Mallory: They are the favorites but it’s not a lock. If we know one thing about the Warriors and an offensive only team, they are vulnerable. They have yet to beat a team in the Finals with their stars healthy. As far as I’m concerned, they have an asterisk championship.

C.J.: The Warriors are the favorites because they are the defending Western Conference champions. But last year taught them 73 games is a stupid goal to go after. Can they be inclusive of everybody? What happens to their chemistry? Those are things that have to be proven. The rest of the West isn’t garbage so I wouldn’t put their name in ink in the Finals.

Sam Presti is fielding offers for Westbrook, if he doesn’t sign an extension. Once upon a time, the Thunder had the second, third and fourth draft picks. Durant and Harden are gone. If Westbrook doesn’t sign an extension, which I don’t expect him to, and he is traded, the Thunder are rebuilding. Won’t this be a preciptous fall?

C.J.:  It’s the fragility of the NBA. Superstars are held together with tape and glue. But this is the thing. You had nine years to get it right. I say Westbrook is traded and the Thunder are fighting for a 7th seed.

Brendan:  This is what the system creates. They lost KD and got nothing in return. The perfect scenario would have been a sign-and-trade with the Clippers for Blake Griffin. But KD walks. They can’t let Westbrook walk and get nothing. From a business standpoint, it makes sense. But for Thunder fans, this is Black Monday.

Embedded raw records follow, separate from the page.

(** * The lexicon store and its server actions (src/lib/actions.ts)

    A shallow embedding of the five server actions [addWord],
    [addDefinition], [addExample], [addMention] and [Report], of the
    helper [reportElement], and of the zod schemas they validate their
    form data with; and of what the components [AddWordForm]
    (src/components/forms/add-word-form.tsx) and [RootLayout]
    (src/app/layout.tsx) show of the state of an action and of the session.

    Conventions of the model.
    - A JavaScript string is a [string]; the model covers ASCII text, on
      which [toLowerCase] maps the letters A-Z to a-z and [length] counts
      characters.
    - A JavaScript number is a [Z] (scores are small integers; the
      floating-point representation is not modelled).
    - An action is a function from the store to a result and the store it
      leaves behind; a JavaScript exception is an explicit error value, and
      [try_catch] keeps the store as it was when the exception was thrown.
    - The storage medium is reliable: the only exceptions are those that
      the code of the actions itself raises. *)

From Stdlib Require Import ZArith String Ascii List Bool Lia.
From stdpp Require Import base option list strings gmap.
Import ListNotations.
Definition validate_password (s : string) : list ValidatorError :=
  if String.eqb s "" then [("password", "Please provide a password")]
  else if (String.length s <? 6)%nat
       then [("password", "Password must be at least 6 characters")]
  else [].

Definition validate_subscribedStocks (l : list string) : list ValidatorError :=
  omap (fun v => if Str.includes v enum_values then None
                 else Some ("subscribedStocks", v +:+ " is not a supported stock"))
       l.

(** Validation run by [save()] on a document loaded without its password:
    every loaded path is checked. *)
Definition validate_loaded (u : t) : list ValidatorError :=
  (validate_name (name u) ++ validate_email (email u)
     ++ validate_subscribedStocks (subscribedStocks u))%list.

(** *** Instance methods *)

Definition comparePassword (candidatePassword : string) (u : t) : bool :=
  bcrypt_compare candidatePassword (password u).

(** [parseInt(ms / 1000, 10)] truncates. *)
Definition changedPasswordAfter (JWTTimestamp : Z) (u : t) : bool :=
  match passwordChangedAt u with
  | Some changed => JWTTimestamp <? Z.quot changed 1000
  | None => false
  end.

Definition isLocked (now : Z) (u : t) : bool :=
  match lockUntil u with
  | Some l => now <? l
  | None => false
  end.

Definition set_loginAttempts (n : Z) (u : t) : t :=
  mk (_id u) (name u) (email u) (password u) (subscribedStocks u)
     (refreshToken u) (refreshTokenExpiry u) (lastLogin u) n
     (lockUntil u) (passwordChangedAt u) (isActive u) (createdAt u).

Definition set_lockUntil (l : option Z) (u : t) : t :=
  mk (_id u) (name u) (email u) (password u) (subscribedStocks u)
     (refreshToken u) (refreshTokenExpiry u) (lastLogin u) (loginAttempts u)
     l (passwordChangedAt u) (isActive u) (createdAt u).

Definition set_lastLogin (l : option Z) (u : t) : t :=
  mk (_id u) (name u) (email u) (password u) (subscribedStocks u)
     (refreshToken u) (refreshTokenExpiry u) l (loginAttempts u)
     (lockUntil u) (passwordChangedAt u) (isActive u) (createdAt u).

Definition set_subscribedStocks (l : list string) (u : t) : t :=
  mk (_id u) (name u) (email u) (password u) l
     (refreshToken u) (refreshTokenExpiry u) (lastLogin u) (loginAttempts u)
     (lockUntil u) (passwordChangedAt u) (isActive u) (createdAt u).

Mallory: I don’t see Westbrook signing an extension and staying. It’s too bad. He would have had a monster year for the Thunder. Do the Lakers have enough to entice the Thunder? If I was the Cavs, I’d offer up Kevin Love, slide Westbrook to the two.

Julian: Westbrook is unique. He’s kind of a free spirit. He’s hard to gauge as far as his happiness playing in a small market, regardless of wins and losses.

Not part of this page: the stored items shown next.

(** * agentGo: pointer recorder and timed player

    A shallow embedding of the programs that share the unit-normalised
    log format:

    - the Recorder, [src/recorder/main.go], which samples the pointer once
      per ticker tick, appends [timestamp, norm_x, norm_y] rows to
      [mouse_movements.csv] and hands a screenshot to the estimator in a
      goroutine;
    - the recorder that writes the same rows and cross-checks each of
      them against the estimator's answer, calling it in the handler;
    - the Player (the [main] that de-normalises with
      [robotgo.GetScreenSize]), which reads the file back and drives the
      pointer.

    Go's [int] and [int64] are modelled by [Z] with the 64-bit wrap-around
    written out, [float64] by the rational it denotes together with
    round-to-nearest-even on a 53-bit significand, strings by [string],
    a CSV record by [list string].  Calls with an effect on the outside
    world ([log.Printf], [time.Sleep], [robotgo.Move], [writer.Write], ...)
    become events of a trace, in program order. *)

From Stdlib Require Import ZArith QArith Qround Qabs Qpower.
From Stdlib Require Import List String Ascii Bool Lia Lqa.
From Stdlib Require Qcanon.
From Stdlib Require Import Floats Uint63.
Import ListNotations.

Is Durant in the Bay good for the NBA, or bad?

C.J.: It’s good. Superteams create a lot of hate and a lot of love and everything in the middle. If it works, we have the third year in a row of Cavs-Warriors. If it fails, Durant is a free agent and you may see him on the move. Drama sells. And misery. You have ecstasy in the Bay and sadness in OKC. From a storyline perspective, it is a compelling turn of events.

Julian: It throws the small market teams for a loop. The collective bargaining agreement was supposed to prevent this. Players were too greedy to leave money on the table and go elsewhere. But the loophole they didn’t bargain for was the money going up and two year deals, an opt-out, and then superstars really getting paid.

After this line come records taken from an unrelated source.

(** X12. No exception leaves the fetcher, and it makes one request: it
    always returns, after the GET and at most one printed line.  When
    the endpoint answers with a status outside 400-599 and a body that
    decodes to a price mapping, it returns that mapping unchanged and
    prints nothing. *)
Theorem fetcher_never_raises
    (monitors : list (string * thresholds)) (w : world) :
  (exists v, result (get_crypto_prices monitors w) = Returned v)
  /\ (exists log,
        events (get_crypto_prices monitors w) = price_request monitors :: log
        /\ (length log <= 1)%nat
        /\ Forall (fun ev => is_stdout ev = true) log)
  /\ (forall r prices,
        get_reply w = Got r -> ~ (400 <= status_code r < 600)%Z ->
        content r = PriceMapping prices ->
        get_crypto_prices monitors w
        = ([price_request monitors], Returned (Some prices))).
Proof.
  split; [| split].
  - destruct (get_crypto_prices_cases monitors w)
      as [(e & _ & ->) | (r & prices & _ & _ & _ & _ & ->)]; by eexists.
  - destruct (get_crypto_prices_cases monitors w)
      as [(e & _ & ->) | (r & prices & _ & _ & _ & _ & ->)];
      eexists; cbn [events fst]; (split; [reflexivity |]);
      (split; [simpl; lia | repeat constructor]).
  - intros r prices Hr Hcode Hc. by apply get_crypto_prices_success with r.
Qed.

Lemma fetcher_never_raises_witness :
  get_crypto_prices MONITORS (world_ok bnb_at_high)
  = ([price_request MONITORS], Returned (Some bnb_at_high)).
Proof.
  destruct (fetcher_never_raises MONITORS (world_ok bnb_at_high))
    as (_ & _ & Hok).
  apply (Hok {| status_code := 200; reason := "OK"; url := COINGECKO_API_URL;
                content := PriceMapping bnb_at_high |}).
  - reflexivity.
  - simpl. lia.
  - reflexivity.
Defined.

(** ** The summary *)

Example fmt_plus_examples :
  Py.fmt_plus_2f (5404319552844595 # 4503599627370496) = "+1.20"
  /\ Py.fmt_plus_2f 0 = "+0.00"
  /\ Py.fmt_plus_2f (-5404319552844595 # 4503599627370496) = "-1.20"
  /\ Py.fmt_plus_2f (1152921504606847 # 1152921504606846976) = "+0.00"
  /\ Py.fmt_plus_2f (-1152921504606847 # 1152921504606846976) = "-0.00".
Proof. repeat split; vm_compute; reflexivity. Qed.

Lemma for_summary_cons (c : string) (th : thresholds)
    (rest : list (string * thresholds)) (prices : gmap string (gmap string Q))
    (summary : string) :
  for_summary ((c, th) :: rest) prices summary =
  match prices !! c with
  | None => for_summary rest prices summary
  | Some sample =>
      match sample !! "usd" with
      | None => ([], Raised (KeyError "usd"))
      | Some price =>
          for_summary rest prices
            (summary +:+ summary_line th price (get sample "usd_24h_change" 0%Q))
      end
  end.
Proof.
  cbn [for_summary]. destruct (prices !! c) as [sample |]; [| reflexivity].
  unfold getitem. destruct (sample !! "usd") as [price |]; [| reflexivity].
  unfold bind at 1, ret at 1. unfold summary_line.
  destruct (for_summary rest prices _) as [t o]. reflexivity.
Qed.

Mallory: It’s bad for the NBA. The league is already watered down. There are about eight teams that don’t have enough talent to compete. The creation of the super powers only makes the league a haves and have-nots collective. Fans of the have-nots are dispirited. It hurts the overall picture.

Brendan: Overall it’s good because of the drama of Curry-Durant and who takes the most shots, and the Durant going back to OKC narrative, and what can OKC do with only Westbrook, and does this change the bottom line because no one can stop LeBron and Kyrie.

Kobe and Duncan stayed with the teams who drafted them, through the good and bad. We thought Durant had that same psyche. Were did we go wrong?

Mallory: Duncan won a title in his second year. He came to a team with David Robinson. Kobe won a title when he was 21 years old. He came to a team with Shaq. Winning early in your career relieves the tension and pressure. The way Durant lost this year was devastating.

C.J.: We don’t know players like we think we do. We are not part of their internal lives. We only see the on court production and whatever off-court behavior they want us to see. We don’t know them. It was premature to say Durant was an OKC lifer just because his MVP speech moved us to tears.

Julian: Since only two players have done it in 20 years, it is safe to say very few players will. Kobe was a Lakers fan as a kid so it didn’t take much to keep him around. And San Antonio gave Duncan the privacy and low key lifestyle he craved. Both of those players had the best of both worlds. OKC was always in flux, always adding here, changing there. It was a tough season and a perfect storm. Had the Warriors not choked in the Finals, Durant would still be a Thunder. It’s a game of inches and misperception.